(Collected data entries)

━━━━━━━━

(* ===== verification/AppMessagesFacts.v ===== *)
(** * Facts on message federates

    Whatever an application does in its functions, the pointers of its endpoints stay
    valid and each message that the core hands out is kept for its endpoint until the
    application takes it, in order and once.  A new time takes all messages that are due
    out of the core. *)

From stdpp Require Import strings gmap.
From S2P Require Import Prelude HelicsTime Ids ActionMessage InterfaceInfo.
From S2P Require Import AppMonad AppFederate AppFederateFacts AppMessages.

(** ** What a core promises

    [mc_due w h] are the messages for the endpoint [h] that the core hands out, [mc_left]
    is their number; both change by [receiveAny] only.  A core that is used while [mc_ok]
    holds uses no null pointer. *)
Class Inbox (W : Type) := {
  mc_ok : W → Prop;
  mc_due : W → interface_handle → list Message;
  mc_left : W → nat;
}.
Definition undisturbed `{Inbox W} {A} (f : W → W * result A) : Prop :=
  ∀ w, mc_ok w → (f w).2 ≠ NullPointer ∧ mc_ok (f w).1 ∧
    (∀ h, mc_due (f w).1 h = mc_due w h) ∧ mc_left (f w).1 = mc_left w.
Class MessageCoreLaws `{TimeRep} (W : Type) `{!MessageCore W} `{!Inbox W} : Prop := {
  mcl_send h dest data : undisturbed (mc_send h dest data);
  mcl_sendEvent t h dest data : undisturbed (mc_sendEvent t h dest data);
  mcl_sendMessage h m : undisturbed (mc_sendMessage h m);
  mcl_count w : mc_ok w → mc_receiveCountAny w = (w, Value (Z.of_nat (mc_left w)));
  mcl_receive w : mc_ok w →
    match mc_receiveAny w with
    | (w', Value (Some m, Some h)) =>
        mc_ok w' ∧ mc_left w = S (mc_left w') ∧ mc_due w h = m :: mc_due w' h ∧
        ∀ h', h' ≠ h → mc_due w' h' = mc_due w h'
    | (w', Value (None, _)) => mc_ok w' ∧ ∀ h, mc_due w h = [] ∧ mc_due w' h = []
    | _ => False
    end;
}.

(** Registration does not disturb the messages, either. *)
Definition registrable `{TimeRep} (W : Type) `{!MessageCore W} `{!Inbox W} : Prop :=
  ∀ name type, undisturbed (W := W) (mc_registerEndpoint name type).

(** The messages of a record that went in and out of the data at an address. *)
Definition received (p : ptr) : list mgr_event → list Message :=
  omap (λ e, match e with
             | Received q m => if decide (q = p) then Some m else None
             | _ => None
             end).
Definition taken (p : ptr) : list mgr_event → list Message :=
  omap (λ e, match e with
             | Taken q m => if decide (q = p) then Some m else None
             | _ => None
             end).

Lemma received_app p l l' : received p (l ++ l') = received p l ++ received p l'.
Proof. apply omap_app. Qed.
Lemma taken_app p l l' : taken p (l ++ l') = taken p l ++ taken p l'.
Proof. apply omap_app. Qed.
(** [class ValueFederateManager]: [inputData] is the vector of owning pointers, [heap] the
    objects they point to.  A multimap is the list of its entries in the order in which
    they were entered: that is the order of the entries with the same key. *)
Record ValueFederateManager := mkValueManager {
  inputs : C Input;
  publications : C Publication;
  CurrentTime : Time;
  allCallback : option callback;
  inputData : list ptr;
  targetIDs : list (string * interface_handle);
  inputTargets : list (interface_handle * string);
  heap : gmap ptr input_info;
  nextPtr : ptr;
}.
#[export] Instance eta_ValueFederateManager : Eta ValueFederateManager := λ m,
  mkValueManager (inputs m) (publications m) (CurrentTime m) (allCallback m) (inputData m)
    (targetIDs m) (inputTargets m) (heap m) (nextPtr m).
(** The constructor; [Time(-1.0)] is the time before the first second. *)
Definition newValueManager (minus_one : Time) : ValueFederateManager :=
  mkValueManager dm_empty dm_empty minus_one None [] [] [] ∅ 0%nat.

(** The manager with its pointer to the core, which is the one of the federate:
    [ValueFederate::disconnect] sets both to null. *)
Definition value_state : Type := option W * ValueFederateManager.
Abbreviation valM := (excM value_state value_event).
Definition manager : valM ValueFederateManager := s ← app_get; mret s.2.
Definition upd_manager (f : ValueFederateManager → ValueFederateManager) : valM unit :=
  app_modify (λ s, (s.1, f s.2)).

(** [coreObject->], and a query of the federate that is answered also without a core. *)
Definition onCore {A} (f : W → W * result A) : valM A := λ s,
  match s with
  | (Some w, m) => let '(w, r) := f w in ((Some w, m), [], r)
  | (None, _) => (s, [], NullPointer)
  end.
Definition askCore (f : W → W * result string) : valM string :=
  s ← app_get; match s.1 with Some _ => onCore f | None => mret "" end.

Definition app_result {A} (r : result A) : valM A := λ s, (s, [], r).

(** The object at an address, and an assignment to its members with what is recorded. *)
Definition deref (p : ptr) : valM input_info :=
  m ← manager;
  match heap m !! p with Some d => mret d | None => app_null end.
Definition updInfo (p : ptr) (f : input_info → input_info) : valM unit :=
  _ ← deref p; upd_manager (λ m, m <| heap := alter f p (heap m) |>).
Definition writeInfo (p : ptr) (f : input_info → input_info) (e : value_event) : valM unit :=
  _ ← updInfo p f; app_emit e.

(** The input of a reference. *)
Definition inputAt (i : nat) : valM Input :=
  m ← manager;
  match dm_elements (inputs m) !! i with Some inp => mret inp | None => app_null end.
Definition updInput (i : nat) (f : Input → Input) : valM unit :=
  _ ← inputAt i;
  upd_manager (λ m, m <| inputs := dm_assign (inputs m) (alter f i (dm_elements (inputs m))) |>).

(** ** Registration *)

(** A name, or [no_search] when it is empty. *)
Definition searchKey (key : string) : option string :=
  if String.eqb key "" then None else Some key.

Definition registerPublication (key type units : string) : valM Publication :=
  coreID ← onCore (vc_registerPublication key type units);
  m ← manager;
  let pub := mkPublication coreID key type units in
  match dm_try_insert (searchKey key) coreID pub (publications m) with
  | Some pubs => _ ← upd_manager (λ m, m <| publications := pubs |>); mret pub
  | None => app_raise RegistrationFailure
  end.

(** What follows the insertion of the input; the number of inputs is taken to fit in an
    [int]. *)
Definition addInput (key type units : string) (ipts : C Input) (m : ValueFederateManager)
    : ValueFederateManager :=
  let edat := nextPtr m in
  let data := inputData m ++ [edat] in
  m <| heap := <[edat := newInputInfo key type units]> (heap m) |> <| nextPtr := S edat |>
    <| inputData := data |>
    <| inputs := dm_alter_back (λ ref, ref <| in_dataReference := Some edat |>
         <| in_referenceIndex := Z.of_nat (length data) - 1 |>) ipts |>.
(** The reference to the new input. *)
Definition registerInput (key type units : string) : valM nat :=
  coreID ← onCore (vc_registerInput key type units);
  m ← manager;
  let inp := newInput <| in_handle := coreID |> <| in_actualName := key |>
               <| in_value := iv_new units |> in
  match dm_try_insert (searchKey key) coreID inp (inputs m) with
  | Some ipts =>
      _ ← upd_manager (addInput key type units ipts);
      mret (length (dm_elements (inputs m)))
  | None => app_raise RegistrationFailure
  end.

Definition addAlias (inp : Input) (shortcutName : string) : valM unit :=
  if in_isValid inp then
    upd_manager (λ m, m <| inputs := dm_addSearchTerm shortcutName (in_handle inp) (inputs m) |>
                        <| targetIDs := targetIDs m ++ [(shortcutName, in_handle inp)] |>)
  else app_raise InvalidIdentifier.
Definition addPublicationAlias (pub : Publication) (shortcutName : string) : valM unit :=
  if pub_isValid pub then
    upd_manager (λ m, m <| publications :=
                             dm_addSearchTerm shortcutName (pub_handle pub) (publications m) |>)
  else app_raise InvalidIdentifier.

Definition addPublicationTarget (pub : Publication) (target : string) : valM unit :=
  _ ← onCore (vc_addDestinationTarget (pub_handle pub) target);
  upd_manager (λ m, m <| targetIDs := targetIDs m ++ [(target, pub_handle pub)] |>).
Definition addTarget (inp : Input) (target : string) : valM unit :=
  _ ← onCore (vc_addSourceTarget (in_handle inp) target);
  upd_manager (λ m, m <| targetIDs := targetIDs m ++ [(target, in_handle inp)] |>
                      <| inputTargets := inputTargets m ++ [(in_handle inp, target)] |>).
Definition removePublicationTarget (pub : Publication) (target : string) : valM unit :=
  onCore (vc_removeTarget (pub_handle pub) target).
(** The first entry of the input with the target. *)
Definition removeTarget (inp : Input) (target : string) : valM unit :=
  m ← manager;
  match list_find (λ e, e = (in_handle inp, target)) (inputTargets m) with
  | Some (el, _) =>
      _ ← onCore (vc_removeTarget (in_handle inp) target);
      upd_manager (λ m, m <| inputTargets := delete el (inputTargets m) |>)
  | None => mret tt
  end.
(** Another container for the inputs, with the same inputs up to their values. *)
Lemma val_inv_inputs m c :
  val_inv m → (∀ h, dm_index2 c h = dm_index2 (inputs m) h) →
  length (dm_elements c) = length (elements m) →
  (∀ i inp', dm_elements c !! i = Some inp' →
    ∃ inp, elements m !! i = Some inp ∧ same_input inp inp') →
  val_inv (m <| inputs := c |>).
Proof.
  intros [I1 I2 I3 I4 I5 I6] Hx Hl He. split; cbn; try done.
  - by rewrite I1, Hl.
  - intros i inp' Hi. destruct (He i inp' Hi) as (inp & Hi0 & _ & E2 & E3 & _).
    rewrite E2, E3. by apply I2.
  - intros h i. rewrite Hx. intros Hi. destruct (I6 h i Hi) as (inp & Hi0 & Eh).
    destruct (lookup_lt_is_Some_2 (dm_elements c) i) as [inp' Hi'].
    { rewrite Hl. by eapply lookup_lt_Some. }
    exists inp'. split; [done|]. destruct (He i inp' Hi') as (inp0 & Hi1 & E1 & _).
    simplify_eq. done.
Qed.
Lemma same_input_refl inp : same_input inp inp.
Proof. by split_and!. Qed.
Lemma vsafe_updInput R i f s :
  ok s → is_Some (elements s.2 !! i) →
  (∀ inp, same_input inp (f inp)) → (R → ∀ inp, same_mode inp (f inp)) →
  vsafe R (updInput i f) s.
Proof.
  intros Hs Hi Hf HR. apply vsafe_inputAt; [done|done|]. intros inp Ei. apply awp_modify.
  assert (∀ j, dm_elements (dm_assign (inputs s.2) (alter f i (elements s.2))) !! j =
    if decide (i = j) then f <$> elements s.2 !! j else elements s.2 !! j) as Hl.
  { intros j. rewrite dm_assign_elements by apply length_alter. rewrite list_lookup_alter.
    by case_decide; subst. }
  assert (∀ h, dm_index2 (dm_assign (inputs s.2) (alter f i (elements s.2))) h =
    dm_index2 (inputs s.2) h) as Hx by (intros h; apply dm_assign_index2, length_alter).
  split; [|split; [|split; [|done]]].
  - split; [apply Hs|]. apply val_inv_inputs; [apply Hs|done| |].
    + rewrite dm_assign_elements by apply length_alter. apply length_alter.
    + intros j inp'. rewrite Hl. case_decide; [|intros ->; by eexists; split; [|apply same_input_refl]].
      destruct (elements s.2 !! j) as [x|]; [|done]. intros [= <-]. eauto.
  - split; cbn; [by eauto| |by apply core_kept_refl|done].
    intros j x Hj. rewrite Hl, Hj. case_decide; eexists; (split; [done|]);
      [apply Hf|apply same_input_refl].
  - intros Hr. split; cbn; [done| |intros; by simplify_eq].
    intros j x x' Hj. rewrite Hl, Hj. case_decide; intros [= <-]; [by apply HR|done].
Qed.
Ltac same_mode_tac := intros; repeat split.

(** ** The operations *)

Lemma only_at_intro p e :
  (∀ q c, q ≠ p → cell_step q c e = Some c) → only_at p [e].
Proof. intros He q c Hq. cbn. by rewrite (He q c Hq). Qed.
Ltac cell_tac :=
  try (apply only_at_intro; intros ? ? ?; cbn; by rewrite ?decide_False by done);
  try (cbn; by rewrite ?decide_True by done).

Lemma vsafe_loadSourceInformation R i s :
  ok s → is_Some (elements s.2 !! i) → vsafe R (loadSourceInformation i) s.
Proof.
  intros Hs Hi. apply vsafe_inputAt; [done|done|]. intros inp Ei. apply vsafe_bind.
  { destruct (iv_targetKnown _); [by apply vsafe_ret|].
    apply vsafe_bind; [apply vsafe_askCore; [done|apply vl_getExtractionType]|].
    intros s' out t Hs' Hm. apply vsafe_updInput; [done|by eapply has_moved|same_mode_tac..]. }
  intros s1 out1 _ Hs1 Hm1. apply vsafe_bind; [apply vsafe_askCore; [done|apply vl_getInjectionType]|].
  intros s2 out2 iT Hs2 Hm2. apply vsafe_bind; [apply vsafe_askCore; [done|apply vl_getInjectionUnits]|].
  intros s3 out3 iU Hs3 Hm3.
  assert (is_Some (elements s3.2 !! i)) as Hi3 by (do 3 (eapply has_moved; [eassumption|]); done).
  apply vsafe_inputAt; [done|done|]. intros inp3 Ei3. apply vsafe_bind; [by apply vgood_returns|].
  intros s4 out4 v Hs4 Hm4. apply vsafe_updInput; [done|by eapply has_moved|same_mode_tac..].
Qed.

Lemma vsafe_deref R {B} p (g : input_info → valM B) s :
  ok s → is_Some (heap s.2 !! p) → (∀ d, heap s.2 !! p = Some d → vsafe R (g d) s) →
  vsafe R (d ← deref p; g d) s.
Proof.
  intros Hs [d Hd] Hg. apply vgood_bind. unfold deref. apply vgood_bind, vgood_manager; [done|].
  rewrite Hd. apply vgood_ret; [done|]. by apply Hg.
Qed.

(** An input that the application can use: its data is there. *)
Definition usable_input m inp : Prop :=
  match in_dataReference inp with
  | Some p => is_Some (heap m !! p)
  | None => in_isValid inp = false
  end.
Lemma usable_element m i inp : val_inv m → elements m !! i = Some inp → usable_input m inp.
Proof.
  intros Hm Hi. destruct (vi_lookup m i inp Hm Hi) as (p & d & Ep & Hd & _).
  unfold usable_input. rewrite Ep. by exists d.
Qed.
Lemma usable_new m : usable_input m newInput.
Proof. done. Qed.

━━━━━━━━

▸ **Task statement**:
Transcribe, exactly as written, all lines of the entries above from the first to the one containing "match mc_receiveAny w with", and no more.

▸ **The answer**:
(* ===== verification/AppMessagesFacts.v ===== *)
(** * Facts on message federates

    Whatever an application does in its functions, the pointers of its endpoints stay
    valid and each message that the core hands out is kept for its endpoint until the
    application takes it, in order and once.  A new time takes all messages that are due
    out of the core. *)

From stdpp Require Import strings gmap.
From S2P Require Import Prelude HelicsTime Ids ActionMessage InterfaceInfo.
From S2P Require Import AppMonad AppFederate AppFederateFacts AppMessages.

(** ** What a core promises

    [mc_due w h] are the messages for the endpoint [h] that the core hands out, [mc_left]
    is their number; both change by [receiveAny] only.  A core that is used while [mc_ok]
    holds uses no null pointer. *)
Class Inbox (W : Type) := {
  mc_ok : W → Prop;
  mc_due : W → interface_handle → list Message;
  mc_left : W → nat;
}.
Definition undisturbed `{Inbox W} {A} (f : W → W * result A) : Prop :=
  ∀ w, mc_ok w → (f w).2 ≠ NullPointer ∧ mc_ok (f w).1 ∧
    (∀ h, mc_due (f w).1 h = mc_due w h) ∧ mc_left (f w).1 = mc_left w.
Class MessageCoreLaws `{TimeRep} (W : Type) `{!MessageCore W} `{!Inbox W} : Prop := {
  mcl_send h dest data : undisturbed (mc_send h dest data);
  mcl_sendEvent t h dest data : undisturbed (mc_sendEvent t h dest data);
  mcl_sendMessage h m : undisturbed (mc_sendMessage h m);
  mcl_count w : mc_ok w → mc_receiveCountAny w = (w, Value (Z.of_nat (mc_left w)));
  mcl_receive w : mc_ok w →
    match mc_receiveAny w with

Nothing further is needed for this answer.